La acusación era tan ultrajante, que hasta Von Kleine lo miró levantando la vista desde el plato.
—No deje que nuestra humilde hospitalidad lo retrase, Herr comisionado. Debe de estar ansioso por regresar río arriba para seguir sus obligaciones con la leña.
Y Fleischer lo demostró abalanzándose sobre su comida. Von Kleine transfirió su mirada sobre Kyller.
—Kyller, usted no irá esta vez con el comisionado Fleischer. Voy a mandar al subteniente Proust en este viaje. Usted se quedará al mando de la primera línea de defensa que tengo intención de colocar en la desembocadura, para estar preparados para el ataque inglés. Tendrá una reunión en mi cabina después de la comida, por favor.

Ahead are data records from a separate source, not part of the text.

(** X7. A POST whose body is an object with an [imageBase64] that is a
    string or is falsy, past the configuration check and the rate limiter,
    is answered 400 exactly when [mimeType] is not ["image/jpeg"] or
    ["image/png"], or [imageBase64] is falsy, or the stripped payload has
    more than 13981013 characters; the 400 carries the list of the
    recorded errors and nothing is sent upstream. *)
Theorem well_typed_post_rejected_iff (key : option string) (w : world)
    (st : store) (req : request) (props : list (string * jsval)) :
  method req = "POST" →
  env_truthy key = true →
  (isRateLimited (clock_sweep w) (clock w) (getClientIp req) st).1 = false →
  body req = JObj props →
  let imageBase64 := default JUndefined (assoc_lookup "imageBase64" props) in
  let mimeType := default JUndefined (assoc_lookup "mimeType" props) in
  truthy imageBase64 = false ∨ (∃ s, imageBase64 = JStr s) →
  let o := handler prompt JSON_parse key w st req in
  ∃ v,
    validateImagePayload imageBase64 mimeType = Ok v ∧
    (status (out_response o) = 400 ↔
     (mimeType ≠ JStr "image/jpeg" ∧ mimeType ≠ JStr "image/png") ∨
     truthy imageBase64 = false ∨
     13981013 < Z.of_nat (String.length (cleanBase64 v))) ∧
    (status (out_response o) = 400 →
     resp_body (out_response o) =
       Some (JObj [("error", JStr "Invalid request");
                   ("details", JArr (JStr <$> errors v))]) ∧
     errors v ≠ [] ∧ out_upstream o = []).
Proof.
  intros Hm Hk Hlim Hbody imageBase64 mimeType Htyped o.
  destruct (validation_of_strings prompt JSON_parse imageBase64 mimeType Htyped)
    as (v & clean & Hv & _ & Hclean & Hiff).
  assert (Hd : destructure_body (body req) = Ok (imageBase64, mimeType))
    by (by rewrite Hbody).
  destruct (validation_decides_400 prompt JSON_parse key w st req imageBase64
              mimeType v Hm Hk Hlim Hd Hv) as [Hrej Hacc].
  fold o in Hrej, Hacc.
  assert (H400 : status (out_response o) = 400 ↔ valid v = false).
  { destruct (valid v); split; try done.
    - intros H. by destruct (Hacc eq_refl).
    - intros _. destruct (Hrej eq_refl) as [-> _]. done. }
  exists v. split; [done|]. split.
  - rewrite H400, Hiff, <- Hclean.
    pose proof (too_large_iff (cleanBase64 v)) as Hs.
    unfold max_base64_length in Hs. rewrite <- Hs.
    assert (Hq : (inject_Z (10 * 1024 * 1024) < estimatedSizeBytes (cleanBase64 v))%Q
                 ↔ Qgtb (estimatedSizeBytes (cleanBase64 v)) maxSizeBytes = true).
    { unfold Qgtb, maxSizeBytes, maxSizeMB. rewrite negb_true_iff.
      rewrite <- not_true_iff_false, Qle_bool_iff.
      split; [apply Qlt_not_le | apply Qnot_le_lt]. }
    by rewrite Hq.
  - intros H. apply H400 in H. destruct (Hrej H) as [-> ->].
    split; [done|]. split; [|done].
    apply validate_Ok in Hv as (_ & _ & Hvalid). rewrite H in Hvalid.
    intros He. by rewrite He in Hvalid.
Qed.

(** X8. The handler sends at most one request upstream, and only for a
    POST with the credential configured that the rate limiter let pass
    and validation accepted: the request goes to the [generateContent]
    URL with the key, its [mimeType] is ["image/jpeg"] or ["image/png"],
    and its image data is the stripped payload, not empty and of at
    most 13981013 characters. *)
Theorem upstream_only_validated (key : option string) (w : world) (st : store)
    (req : request) :
  let o := handler prompt JSON_parse key w st req in
  out_upstream o = [] ∨
  ∃ apiKey clean mimeType,
    out_upstream o =
      [mkUpstream
         (GEMINI_API_BASE ++ "/" ++ GEMINI_MODEL ++ ":generateContent?key=" ++ apiKey)
         (gemini_payload prompt clean mimeType)] ∧
    key = Some apiKey ∧ apiKey ≠ "" ∧
    method req = "POST" ∧
    (isRateLimited (clock_sweep w) (clock w) (getClientIp req) st).1 = false ∧
    (mimeType = JStr "image/jpeg" ∨ mimeType = JStr "image/png") ∧
    clean ≠ "" ∧
    Z.of_nat (String.length clean) ≤ 13981013 ∧
    (∃ imageBase64, stripDataUrlPrefix (JStr imageBase64) = Ok clean ∧
       destructure_body (body req) = Ok (JStr imageBase64, mimeType)).
Proof.
  unfold handler, handler_try.
  destruct (String.eqb (method req) "OPTIONS"); [by left|].
  destruct (String.eqb_spec (method req) "POST") as [Hm|]; cbn; [|by left].
  destruct (env_truthy key) eqn:Hk; cbn; [|by left].
  destruct (isRateLimited _ _ _ _) as [[|] st']; cbn; [by left|].
  destruct (destructure_body (body req)) as [[img mime]|m] eqn:Hb; cbn; [|by left].
  destruct (validateImagePayload img mime) as [v|m] eqn:Hv; cbn; [|by left].
  destruct (valid v) eqn:Hvalid; cbn; [|by left].
  apply validate_Ok in Hv as (Hclean & He & Hval).
  rewrite Hvalid, He in Hval. symmetry in Hval.
  apply valid_no_error in Hval as (H1 & H2 & H3).
  apply orb_false_iff in H1 as [_ H1]. apply negb_false_iff in H1, H2.
  apply allowed_includes_true in H1.
  assert (Hsize : Z.of_nat (String.length (cleanBase64 v)) ≤ 13981013).
  { pose proof (too_large_iff (cleanBase64 v)) as Hs.
    unfold max_base64_length in Hs. rewrite H3 in Hs.
    destruct (Z.le_gt_cases (Z.of_nat (String.length (cleanBase64 v))) 13981013);
      [done|]. by apply Hs in H. }
  assert (Himg : ∃ s, img = JStr s).
  { destruct img as [| |b|q|s|l|l]; try (by exists s);
      try (simpl in H2; discriminate);
      unfold stripDataUrlPrefix in Hclean; rewrite H2 in Hclean; discriminate. }
  destruct Himg as [s ->].
  assert (Hne : cleanBase64 v ≠ "").
  { apply (strip_string_nonempty s); [done|]. intros ->. done. }
  destruct key as [apiKey|]; [|done]. simpl in Hk.
  apply negb_true_iff, String.eqb_neq in Hk.
  assert (Hsent : ∀ r, out_upstream
            (match r with
             | (st0, sent, Ok res) => mkOutcome res st0 sent
             | (st0, sent, Throw message) =>
                 mkOutcome (error_response message (setCorsHeaders fresh_response))
                   st0 sent
             end) = r.1.2).
  { by intros [[? ?] [?|?]]. }
  right. exists apiKey, (cleanBase64 v), mime.
  split; [|by eauto 10].
  unfold callGeminiVision. simpl default.
  by destruct (upstream w) as [?|code text json];
    [|destruct (negb (response_ok code)); [destruct text|destruct json]].
Qed.

End Gate.

Lemma non_string_image_throws_witness :
  validateImagePayload (JBool true) (JStr "image/png")
  = Throw "imageBase64.match is not a function".
Proof.
  refine (proj1 (proj2 (non_string_image_throws "" JSON_parse_example None
                          (mkWorld 0 0 (FetchRejected "fetch failed")) ∅
                          (mkRequest "POST" ∅ None JNull)
                          (JBool true) (JStr "image/png")) _ _)).
  - reflexivity.
  - intros s. discriminate.
Defined.

Lemma well_typed_post_rejected_iff_witness :
  let req :=
    mkRequest "POST" ∅ None
      (JObj [("imageBase64", JStr ""); ("mimeType", JStr "image/jpeg")]) in
  let o :=
    handler "" JSON_parse_example (Some "secret")
      (mkWorld 5 5 (FetchRejected "fetch failed")) ∅ req in
  status (out_response o) = 400 ∧
  resp_body (out_response o) =
    Some (JObj [("error", JStr "Invalid request");
                ("details", JArr [JStr "imageBase64 is required"])]).
Proof.
  intros req o.
  assert (Hlim : (isRateLimited 5 5 (getClientIp req) ∅).1 = false)
    by (vm_compute; reflexivity).
  destruct (well_typed_post_rejected_iff "" JSON_parse_example (Some "secret")
              (mkWorld 5 5 (FetchRejected "fetch failed")) ∅ req
              [("imageBase64", JStr ""); ("mimeType", JStr "image/jpeg")]
              eq_refl eq_refl Hlim eq_refl (or_introl eq_refl))
    as (v & Hv & Hiff & Hbody).
  injection Hv as <-.
  assert (H : status (out_response o) = 400).
  { apply Hiff. right. left. reflexivity. }
  split; [exact H|]. exact (proj1 (Hbody H)).
Defined.

(** ** Statuses *)

Section Statuses.

Variable prompt : string.
Variable JSON_parse : string → result (list (string * jsval)).

Lemma health_cases (key : option string) (req : request) :
  (method req = "OPTIONS" ∧ status (Health.handler key req) = 200) ∨
  (method req = "GET" ∧ status (Health.handler key req) = 200) ∨
  (method req ≠ "GET" ∧ method req ≠ "OPTIONS" ∧
   Health.handler key req =
     send_json 405 (JObj [("error", JStr "Method not allowed")])
       (Health.setCorsHeaders fresh_response)).
Proof.
  unfold Health.handler.
  destruct (String.eqb_spec (method req) "OPTIONS") as [Ho|Ho]; [by left|].
  destruct (String.eqb_spec (method req) "GET") as [Hg|Hg]; cbn;
    [right; by left | right; by right].
Qed.

Lemma scan_cases (key : option string) (w : world) (st : store) (req : request) :
  (method req ≠ "POST" ∧ method req ≠ "OPTIONS" ∧
   handler prompt JSON_parse key w st req =
     mkOutcome
       (send_json 405 (JObj [("error", JStr "Method not allowed")])
          (setCorsHeaders fresh_response)) st []) ∨
  ((method req = "POST" ∨ method req = "OPTIONS") ∧
   In (status (out_response (handler prompt JSON_parse key w st req)))
     [200; 400; 429; 500; 502]).
Proof.
  unfold handler.
  destruct (String.eqb_spec (method req) "OPTIONS") as [Ho|Ho].
  { right. split; [by right|]. simpl. tauto. }
  destruct (String.eqb_spec (method req) "POST") as [Hp|Hp]; cbn; [|by left].
  right. split; [by left|]. unfold handler_try.
  destruct (env_truthy key); cbn; [|tauto].
  destruct (isRateLimited _ _ _ _) as [[|] st']; cbn; [tauto|].
  assert (Herr : ∀ m, In (status (error_response m (setCorsHeaders fresh_response)))
                        [200; 400; 429; 500; 502]).
  { intros m. destruct (error_response_status m (setCorsHeaders fresh_response))
      as [->| ->]; simpl; tauto. }
  destruct (destructure_body (body req)) as [[img mime]|m]; cbn; [|apply Herr].
  destruct (validateImagePayload img mime) as [v|m]; cbn; [|apply Herr].
  destruct (valid v); cbn; [|tauto].
  destruct (callGeminiVision _ _ _ _ _) as [sent [g|m]]; cbn; [tauto | apply Herr].
Qed.

(** X9. The health handler answers 200 to GET and OPTIONS and 405, with
    the error "Method not allowed", to any other method, whatever the
    configuration; the scan handler answers 405 exactly to the methods
    other than POST and OPTIONS, leaving the table alone and sending
    nothing upstream, and its status is always one of 200, 400, 405, 429,
    500 and 502. *)
Theorem statuses_of_the_handlers (key : option string) (w : world) (st : store)
    (req : request) :
  let h := Health.handler key req in
  let o := handler prompt JSON_parse key w st req in
  (status h = 200 ∨ status h = 405) ∧
  (status h = 405 ↔ method req ≠ "GET" ∧ method req ≠ "OPTIONS") ∧
  (status h = 405 →
   resp_body h = Some (JObj [("error", JStr "Method not allowed")])) ∧
  (status (out_response o) = 405 ↔ method req ≠ "POST" ∧ method req ≠ "OPTIONS") ∧
  (status (out_response o) = 405 →
   resp_body (out_response o) = Some (JObj [("error", JStr "Method not allowed")]) ∧
   out_store o = st ∧ out_upstream o = []) ∧
  In (status (out_response o)) [200; 400; 405; 429; 500; 502].
Proof.
  intros h o. subst h o.
  destruct (health_cases key req) as [[Ho Hh]|[[Hg Hh]|(Hg & Ho & Hh)]];
    destruct (scan_cases key w st req) as [(Hp & Ho' & Hs)|[Hm Hs]];
    rewrite ?Hh, ?Hs; simpl in *.
  all: repeat match goal with |- _ ∧ _ => split end.
  all: try tauto; try congruence; try discriminate.
  all: try (split; [intros H; rewrite H in Hs; intuition discriminate | tauto]).
  all: try (split; [discriminate | intros [? ?]; congruence]).
  all: try (intros H; rewrite H in Hs; intuition discriminate).
  all: try (split; [intros H; rewrite H in Hs; intuition discriminate
                   | intros [? ?]; destruct Hm; congruence]).
Qed.

(** X10. A POST is answered 200 only when the upstream service replied
    with a status from 200 to 299 and a body that reads as JSON; the body
    of the 200 is then [parseGeminiResponse] of that value, and exactly
    one request went upstream. *)
Theorem success_needs_upstream_success (key : option string) (w : world)
    (st : store) (req : request) :
  method req = "POST" →
  status (out_response (handler prompt JSON_parse key w st req)) = 200 →
  ∃ code text v sent,
    upstream w = FetchResponse code text (Ok v) ∧
    200 ≤ code ≤ 299 ∧
    resp_body (out_response (handler prompt JSON_parse key w st req))
      = Some (parseGeminiResponse JSON_parse v) ∧
    out_upstream (handler prompt JSON_parse key w st req) = [sent].
Proof.
  intros Hm. unfold handler, handler_try. rewrite Hm. cbn.
  destruct (env_truthy key); cbn; [|discriminate].
  destruct (isRateLimited _ _ _ _) as [[|] st']; cbn; [discriminate|].
  assert (Herr : ∀ m, status (error_response m (setCorsHeaders fresh_response)) ≠ 200).
  { intros m. by destruct (error_response_status m (setCorsHeaders fresh_response))
      as [->| ->]. }
  destruct (destructure_body (body req)) as [[img mime]|m]; cbn;
    [|intros H; by apply Herr in H].
  destruct (validateImagePayload img mime) as [v|m]; cbn;
    [|intros H; by apply Herr in H].
  destruct (valid v); cbn; [|discriminate].
  unfold callGeminiVision.
  destruct (upstream w) as [m|code text json]; cbn;
    [intros H; by apply Herr in H|].
  destruct (response_ok code) eqn:Hok; cbn.
  - destruct json as [g|m]; cbn; [|intros H; by apply Herr in H].
    intros _. eexists code, text, g, _. split; [done|].
    unfold response_ok in Hok. apply andb_true_iff in Hok as [H1 H2].
    apply Z.leb_le in H1, H2. done.
  - destruct text as [t|m]; cbn; intros H; by apply Herr in H.
Qed.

—Gracias, señor. —Su voz sonaba ronca de gratitud por el honor que le confería el capitán. Von Kleine miró a su teniente de artillería.
—Usted también, por favor. Quiero relevarlo de sus amados cañones antiaéreos.
—¿Quiere decir sacarlos de sus montajes, señor? —El teniente de artillería preguntó mirando lúgubremente a Von Kleine por encima de su larga y triste nariz.
—Lamento que tenga que ser así —le contestó Von Kleine con simpatía.